PROBLEM DETAILS → Which lines below include "JBool"? Copy them all.
================
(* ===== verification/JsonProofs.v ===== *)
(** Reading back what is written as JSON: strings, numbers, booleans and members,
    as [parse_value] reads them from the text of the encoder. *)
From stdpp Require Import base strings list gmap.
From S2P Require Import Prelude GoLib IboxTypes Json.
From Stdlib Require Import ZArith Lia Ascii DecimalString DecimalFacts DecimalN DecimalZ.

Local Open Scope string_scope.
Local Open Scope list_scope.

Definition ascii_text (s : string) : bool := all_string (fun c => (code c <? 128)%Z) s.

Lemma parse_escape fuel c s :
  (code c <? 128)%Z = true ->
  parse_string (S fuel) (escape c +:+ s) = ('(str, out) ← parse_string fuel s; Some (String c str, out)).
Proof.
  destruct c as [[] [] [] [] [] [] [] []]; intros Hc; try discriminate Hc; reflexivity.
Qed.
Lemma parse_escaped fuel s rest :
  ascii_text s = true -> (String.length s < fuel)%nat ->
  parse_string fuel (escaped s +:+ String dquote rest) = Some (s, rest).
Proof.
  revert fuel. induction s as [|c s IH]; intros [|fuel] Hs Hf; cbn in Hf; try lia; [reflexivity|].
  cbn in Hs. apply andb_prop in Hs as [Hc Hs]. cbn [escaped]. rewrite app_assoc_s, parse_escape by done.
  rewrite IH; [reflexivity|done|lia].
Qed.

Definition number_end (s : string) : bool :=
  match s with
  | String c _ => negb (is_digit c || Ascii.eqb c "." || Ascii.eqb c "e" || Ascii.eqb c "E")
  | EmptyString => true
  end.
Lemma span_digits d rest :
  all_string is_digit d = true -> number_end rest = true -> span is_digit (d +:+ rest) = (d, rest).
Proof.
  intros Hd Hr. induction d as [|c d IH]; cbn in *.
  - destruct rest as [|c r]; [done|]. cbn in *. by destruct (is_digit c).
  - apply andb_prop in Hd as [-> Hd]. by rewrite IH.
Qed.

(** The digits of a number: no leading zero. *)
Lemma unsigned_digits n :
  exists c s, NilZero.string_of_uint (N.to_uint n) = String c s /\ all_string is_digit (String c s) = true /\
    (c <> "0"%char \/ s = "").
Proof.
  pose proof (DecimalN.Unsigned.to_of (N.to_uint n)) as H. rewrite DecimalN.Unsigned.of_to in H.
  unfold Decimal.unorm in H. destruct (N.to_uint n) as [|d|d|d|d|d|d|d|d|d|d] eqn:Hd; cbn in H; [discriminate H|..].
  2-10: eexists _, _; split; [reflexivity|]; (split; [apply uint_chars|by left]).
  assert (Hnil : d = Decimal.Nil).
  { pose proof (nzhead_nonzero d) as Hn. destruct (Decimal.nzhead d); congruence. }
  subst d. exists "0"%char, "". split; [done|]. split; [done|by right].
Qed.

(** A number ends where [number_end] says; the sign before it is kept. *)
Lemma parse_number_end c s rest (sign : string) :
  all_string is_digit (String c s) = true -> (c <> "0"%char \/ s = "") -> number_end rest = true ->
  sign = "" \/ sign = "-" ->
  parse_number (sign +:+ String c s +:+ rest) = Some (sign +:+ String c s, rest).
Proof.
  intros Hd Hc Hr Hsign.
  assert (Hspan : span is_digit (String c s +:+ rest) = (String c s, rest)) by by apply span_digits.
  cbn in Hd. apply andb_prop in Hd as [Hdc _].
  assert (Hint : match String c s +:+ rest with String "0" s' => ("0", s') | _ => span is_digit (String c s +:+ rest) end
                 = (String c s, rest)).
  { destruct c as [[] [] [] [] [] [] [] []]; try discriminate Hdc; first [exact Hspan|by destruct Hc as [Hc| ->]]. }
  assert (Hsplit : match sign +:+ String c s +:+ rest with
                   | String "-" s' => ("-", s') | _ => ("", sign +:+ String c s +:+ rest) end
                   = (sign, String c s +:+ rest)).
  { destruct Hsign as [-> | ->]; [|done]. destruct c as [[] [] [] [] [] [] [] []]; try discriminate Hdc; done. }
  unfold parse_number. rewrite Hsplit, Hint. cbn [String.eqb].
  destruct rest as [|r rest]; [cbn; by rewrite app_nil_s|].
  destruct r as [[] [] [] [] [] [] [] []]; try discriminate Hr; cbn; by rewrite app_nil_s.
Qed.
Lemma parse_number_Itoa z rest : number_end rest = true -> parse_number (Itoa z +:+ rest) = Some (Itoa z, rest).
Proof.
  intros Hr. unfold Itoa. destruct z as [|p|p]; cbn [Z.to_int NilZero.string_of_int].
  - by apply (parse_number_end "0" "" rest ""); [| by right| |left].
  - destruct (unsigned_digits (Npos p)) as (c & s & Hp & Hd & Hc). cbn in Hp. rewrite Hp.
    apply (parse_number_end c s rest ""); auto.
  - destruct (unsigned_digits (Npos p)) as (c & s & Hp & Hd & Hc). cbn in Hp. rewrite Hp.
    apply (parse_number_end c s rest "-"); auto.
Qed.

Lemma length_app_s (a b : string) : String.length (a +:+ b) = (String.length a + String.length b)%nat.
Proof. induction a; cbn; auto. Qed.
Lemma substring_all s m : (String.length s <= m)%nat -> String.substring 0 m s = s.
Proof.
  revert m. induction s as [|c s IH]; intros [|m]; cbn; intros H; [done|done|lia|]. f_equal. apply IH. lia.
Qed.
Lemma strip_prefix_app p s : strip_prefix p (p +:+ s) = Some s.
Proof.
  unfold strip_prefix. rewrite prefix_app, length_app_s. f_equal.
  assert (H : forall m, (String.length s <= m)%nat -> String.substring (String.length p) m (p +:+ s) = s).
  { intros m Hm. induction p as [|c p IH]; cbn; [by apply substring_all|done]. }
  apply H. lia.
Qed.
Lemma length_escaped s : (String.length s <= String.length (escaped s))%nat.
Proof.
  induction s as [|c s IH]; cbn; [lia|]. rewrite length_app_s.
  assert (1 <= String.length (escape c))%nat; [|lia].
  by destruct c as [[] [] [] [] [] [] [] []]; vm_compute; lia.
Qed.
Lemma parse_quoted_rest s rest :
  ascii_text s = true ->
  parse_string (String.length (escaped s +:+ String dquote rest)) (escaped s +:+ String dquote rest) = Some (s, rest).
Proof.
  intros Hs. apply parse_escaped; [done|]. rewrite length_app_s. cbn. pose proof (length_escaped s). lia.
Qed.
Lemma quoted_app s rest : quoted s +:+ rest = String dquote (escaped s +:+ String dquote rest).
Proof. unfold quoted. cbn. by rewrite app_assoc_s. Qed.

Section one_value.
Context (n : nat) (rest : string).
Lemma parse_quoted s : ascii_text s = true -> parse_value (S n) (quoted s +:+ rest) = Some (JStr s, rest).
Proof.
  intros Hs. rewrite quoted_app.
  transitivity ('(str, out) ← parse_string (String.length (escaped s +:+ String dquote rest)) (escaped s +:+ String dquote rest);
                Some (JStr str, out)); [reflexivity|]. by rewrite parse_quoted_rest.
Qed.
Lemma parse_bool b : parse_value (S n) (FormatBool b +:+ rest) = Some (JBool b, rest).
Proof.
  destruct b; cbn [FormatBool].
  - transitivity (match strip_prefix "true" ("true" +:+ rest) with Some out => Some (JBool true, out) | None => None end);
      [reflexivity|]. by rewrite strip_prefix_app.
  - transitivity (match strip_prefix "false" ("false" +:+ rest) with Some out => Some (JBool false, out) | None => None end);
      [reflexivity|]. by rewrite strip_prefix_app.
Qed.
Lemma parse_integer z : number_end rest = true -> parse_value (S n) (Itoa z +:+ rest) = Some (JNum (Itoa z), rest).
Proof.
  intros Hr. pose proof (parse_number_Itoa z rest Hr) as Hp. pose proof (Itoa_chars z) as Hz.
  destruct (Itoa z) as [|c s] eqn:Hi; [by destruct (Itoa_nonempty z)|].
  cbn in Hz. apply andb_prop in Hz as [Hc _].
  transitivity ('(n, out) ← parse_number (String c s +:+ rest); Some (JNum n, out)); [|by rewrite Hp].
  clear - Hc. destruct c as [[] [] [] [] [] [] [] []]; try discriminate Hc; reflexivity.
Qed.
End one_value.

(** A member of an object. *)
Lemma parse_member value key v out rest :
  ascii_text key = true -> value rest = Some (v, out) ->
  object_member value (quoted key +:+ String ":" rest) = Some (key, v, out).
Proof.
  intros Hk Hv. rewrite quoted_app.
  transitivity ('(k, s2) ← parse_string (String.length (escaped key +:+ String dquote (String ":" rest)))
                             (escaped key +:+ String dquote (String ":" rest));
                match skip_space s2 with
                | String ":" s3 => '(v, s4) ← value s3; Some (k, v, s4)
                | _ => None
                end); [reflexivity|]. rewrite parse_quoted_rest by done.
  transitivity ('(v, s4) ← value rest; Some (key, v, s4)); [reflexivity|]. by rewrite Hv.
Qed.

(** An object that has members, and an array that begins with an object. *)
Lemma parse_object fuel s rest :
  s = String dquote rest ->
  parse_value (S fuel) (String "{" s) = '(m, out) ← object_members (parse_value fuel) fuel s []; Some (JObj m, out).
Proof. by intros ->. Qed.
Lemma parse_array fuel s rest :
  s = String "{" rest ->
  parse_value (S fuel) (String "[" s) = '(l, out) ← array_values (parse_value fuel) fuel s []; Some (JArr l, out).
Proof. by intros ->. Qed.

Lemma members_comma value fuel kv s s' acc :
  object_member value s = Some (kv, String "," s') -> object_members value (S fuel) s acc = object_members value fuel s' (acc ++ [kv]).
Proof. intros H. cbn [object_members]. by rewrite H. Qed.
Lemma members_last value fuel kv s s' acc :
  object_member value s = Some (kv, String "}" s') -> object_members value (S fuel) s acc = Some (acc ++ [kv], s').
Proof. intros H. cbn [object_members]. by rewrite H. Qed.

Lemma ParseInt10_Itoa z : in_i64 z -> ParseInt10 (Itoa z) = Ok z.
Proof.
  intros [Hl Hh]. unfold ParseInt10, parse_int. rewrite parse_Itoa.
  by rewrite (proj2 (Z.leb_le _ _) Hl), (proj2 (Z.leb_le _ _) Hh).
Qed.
================
SOLUTION TO THE EXERCISE →
Lemma parse_bool b : parse_value (S n) (FormatBool b +:+ rest) = Some (JBool b, rest).
  - transitivity (match strip_prefix "true" ("true" +:+ rest) with Some out => Some (JBool true, out) | None => None end);
  - transitivity (match strip_prefix "false" ("false" +:+ rest) with Some out => Some (JBool false, out) | None => None end);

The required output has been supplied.